Nach und nach trafen die interessierten Vogelfreunde am vereinbarten Treffpunkt in Unterbrüden ein. Schon hier zeigten verschiedene Vögel lebhafte Aktivitäten. Die Anwesenden wurden im Namen des NABU Backnang begrüßt, und plötzlich war es auffallend still. Nahezu alle Vögel waren verstummt. Selbst die Mönchsgrasmücke, die gerade eben noch lautstark den Platz beschallte, hielt ihren Schnabel. Diese schüchterne Zurückhaltung blieb während fast der ganzen Führung erhalten.
Dennoch hielt die Natur einzelne Überraschungen parat. Ein Grünfink, dessen Art durch eine Krankheit vor einigen Jahren reduziert worden war, saß von der Morgensonne angestrahlt hoch auf dem Ast einer Birke und machte mit seinem Gesang auf sich aufmerksam.
Und tatsächlich hörten wir erstmals auf einer Streuobstwiese in Unterbrüden den Reviergesang zweier Wendehälse.
Häufig war der Stieglitz (Distelfink) zu hören und auch zusehen. Er tritt gerne in Gruppen auf, was leicht zu großen Zahlen bei der Erfassung der Individuen führt.
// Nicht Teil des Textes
(** * FilteredMCPTools: annotation filtering, parameter coercion, initialization

    A shallow embedding of [agents/utils/filtered_mcp_tools.py] and the
    properties of its tool filter, its parameter coercion and its
    [initialize] pass.

    Layout:
    - [Exc]: exceptions and [try]/[except].
    - [Py]: the Python values the module handles (JSON-shaped data coming
      from the MCP server and from the model), with the builtins the source
      calls on them ([==], [in], [bool], [int], [list], [dict], [set]).
    - [Eff]: the state-and-error monad the methods run in.
    - [MCP], [Agno]: the objects the class receives from the protocol and
      the framework.
    - [FilteredMCPTools]: the methods of the class, one definition each.
    - [Terms], [Samples]: the vocabulary of the statements, and the objects
      of the concrete runs.
    - the properties, grouped by method. *)

From Stdlib Require Import ZArith String Ascii List Bool Permutation.
From Stdlib Require Import Floats.SpecFloat.
From stdpp Require Import base gmap strings.
Import ListNotations.
Lemma validateSignal_signal r p env w u w1 :
  validateSignal keccak256 r p env w = (Ok u, w1) ->
  exists s,
    emitted_signal w1 = Some s /\
    sig_signalHash s = fieldHash keccak256 (message p) /\
    sig_scopeHash s = fieldHash keccak256 (scope p).
Proof.
  intros Hok. apply validateSignal_ok_inv in Hok as (_ & _ & s' & _ & ->).
  exists (mkSignal r (groupId (groups_at (contract w) r))
            (fieldHash keccak256 (message p)) (fieldHash keccak256 (scope p))
            (nullifier p) (uint64 (block_timestamp env))).
  split; [|split; reflexivity].
  unfold emitted_signal; cbn [log]. by rewrite last_snoc_event.
Qed.

(** C5: the [signalHash] and [scopeHash] of the signal emitted by a
    [validateSignal] that returns are the 256-bit digest of the message
    bytes, respectively the scope bytes, shifted right by 8 bits; so two
    such calls, in any two worlds and for any two registry ids, whose
    proofs carry the same message bytes emit the same [signalHash], and
    likewise for scope bytes and [scopeHash]. *)
Theorem signal_hashes_deterministic r1 p1 env1 w1 u1 w1' r2 p2 env2 w2 u2 w2' :
  validateSignal keccak256 r1 p1 env1 w1 = (Ok u1, w1') ->
  validateSignal keccak256 r2 p2 env2 w2 = (Ok u2, w2') ->
  exists s1 s2,
    emitted_signal w1' = Some s1 /\ emitted_signal w2' = Some s2 /\
    sig_signalHash s1 = N.shiftr (uint256 (keccak256 (message p1))) 8 /\
    sig_scopeHash s1 = N.shiftr (uint256 (keccak256 (scope p1))) 8 /\
    (message p1 = message p2 -> sig_signalHash s1 = sig_signalHash s2) /\
    (scope p1 = scope p2 -> sig_scopeHash s1 = sig_scopeHash s2).
Proof.
  intros H1 H2.
  apply validateSignal_signal in H1 as (s1 & E1 & Hm1 & Hs1).
  apply validateSignal_signal in H2 as (s2 & E2 & Hm2 & Hs2).
  exists s1, s2. repeat split; try assumption.
  - intros Heq. by rewrite Hm1, Hm2, Heq.
  - intros Heq. by rewrite Hs1, Hs2, Heq.
Qed.
(** X20. Attaching a component of type [T] to [E] does not change what
    the typed lookups answer for any other type or any other entity: in
    a world built through the interface, whatever [hasComponent<T'>()]
    or [getComponent<T'>()] returns on [E'] after the call, it returned
    before it, when [T'] is not [T] or [E'] is not [E]. *)
Theorem addComponent_leaves_other_lookups {T} `{cls : ComponentClass T}
    (v : T) (ops : list Op) (w w1 : World) (E c : addr) (T' : string)
    (E' : addr) :
  run_ops ops empty_world = Some w →
  entity_ops ops = true →
  addComponent v E w = Some (c, w1) →
  T' ≠ type_name ∨ E' ≠ E →
  (∀ b w2, hasComponent T' E' w1 = Some (b, w2) →
           result (hasComponent T' E') w = Some b) ∧
  (∀ c' w2, getComponent T' E' w1 = Some (c', w2) →
            result (getComponent T' E') w = Some c').
Proof.
  intros Hrun Hops Hadd Hother.
  pose proof (run_ops_world_ok ops _ _ world_ok_empty Hrun Hops) as Hok.
  revert Hadd. rewrite addComponent_eq.
  destruct (entity_heap w !! E) as [e|] eqn:HE; [|done]. simpl.
  destruct (_ <? maxComponents) eqn:Hid; [|done]. apply N.ltb_lt in Hid.
  destruct (init v) as [v'|]; [|done]. intros [= <- <-].
  set (id := typeID_of type_name w) in *.
  set (cn := fresh (dom (component_heap w))).
  assert (Hheap : ∀ q, entity_heap (attached v' E cn id e w) !! q
                       = if decide (E = q)
                         then Some (mkEntity (active e) (components e ++ [cn])
                                      (<[id := cn]> (componentArray e))
                                      (N.setbit (componentBitSet e) id)
                                      (groupBitSet e))
                         else entity_heap w !! q).
  { intros q. unfold attached. simpl. by rewrite lookup_insert. }
  split.
  - intros b w2. rewrite hasComponent_eq, Hheap.
    unfold result. rewrite hasComponent_eq.
    change (typeID_of T' (attached v' E cn id e w))
      with (typeID_of T' (register_type type_name w)).
    destruct (decide (E = E')) as [<-|Hne].
    + simpl. destruct (_ <? maxComponents) eqn:Hlt; [|done].
      apply N.ltb_lt in Hlt. intros [= <- _].
      destruct (typeID_of_after_register w type_name T' Hok Hid Hlt)
        as (Hlt0 & Hdiff & Hsame).
      destruct (Hsame E e HE) as [Hbit _].
      rewrite HE. simpl. apply N.ltb_lt in Hlt0. rewrite Hlt0. simpl.
      f_equal. rewrite N.setbit_eqb, <- Hbit.
      assert (Hn : T' ≠ type_name) by (destruct Hother; done).
      apply Hdiff in Hn. fold id in Hn.
      assert ((id =? typeID_of T' (register_type type_name w)) = false)
        as -> by (apply N.eqb_neq; congruence).
      done.
    + destruct (entity_heap w !! E') as [e'|] eqn:HE'; [|done]. simpl.
      destruct (_ <? maxComponents) eqn:Hlt; [|done].
      apply N.ltb_lt in Hlt. intros [= <- _].
      destruct (typeID_of_after_register w type_name T' Hok Hid Hlt)
        as (Hlt0 & _ & Hsame).
      destruct (Hsame E' e' HE') as [Hbit _].
      apply N.ltb_lt in Hlt0. rewrite Hlt0. simpl. by rewrite Hbit.
  - intros c' w2. rewrite getComponent_eq, Hheap.
    unfold result. rewrite getComponent_eq.
    change (typeID_of T' (attached v' E cn id e w))
      with (typeID_of T' (register_type type_name w)).
    destruct (decide (E = E')) as [<-|Hne].
    + simpl. destruct (_ <? maxComponents) eqn:Hlt; [|done].
      apply N.ltb_lt in Hlt.
      destruct (typeID_of_after_register w type_name T' Hok Hid Hlt)
        as (Hlt0 & Hdiff & Hsame).
      destruct (Hsame E e HE) as [_ Hslot].
      assert (Hn : T' ≠ type_name) by (destruct Hother; done).
      apply Hdiff in Hn. fold id in Hn.
      rewrite lookup_insert_ne by congruence.
      rewrite HE. simpl. apply N.ltb_lt in Hlt0. rewrite Hlt0.
      rewrite Hslot.
      destruct (componentArray e !! typeID_of T' w); [|done].
      simpl. by intros [= <- _].
    + destruct (entity_heap w !! E') as [e'|] eqn:HE'; [|done]. simpl.
      destruct (_ <? maxComponents) eqn:Hlt; [|done].
      apply N.ltb_lt in Hlt.
      destruct (typeID_of_after_register w type_name T' Hok Hid Hlt)
        as (Hlt0 & _ & Hsame).
      destruct (Hsame E' e' HE') as [_ Hslot].
      apply N.ltb_lt in Hlt0. rewrite Hlt0. rewrite Hslot.
      destruct (componentArray e' !! typeID_of T' w); [|done].
      simpl. by intros [= <- _].
Qed.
Bei der Auswertung der Sichtungen waren alle Teilnehmenden erstaunt, dass trotz der gefühlten spärlichen Präsenz der Vögel dennoch 35 verschiedene Arten verzeichnet werden konnten. Es waren eben dieses Mal oft nur Einzelexemplare. So stellte sich am Ende doch ein zufriedenes Gefühl beim Ergebnis der diesjährigen Vogelführung ein.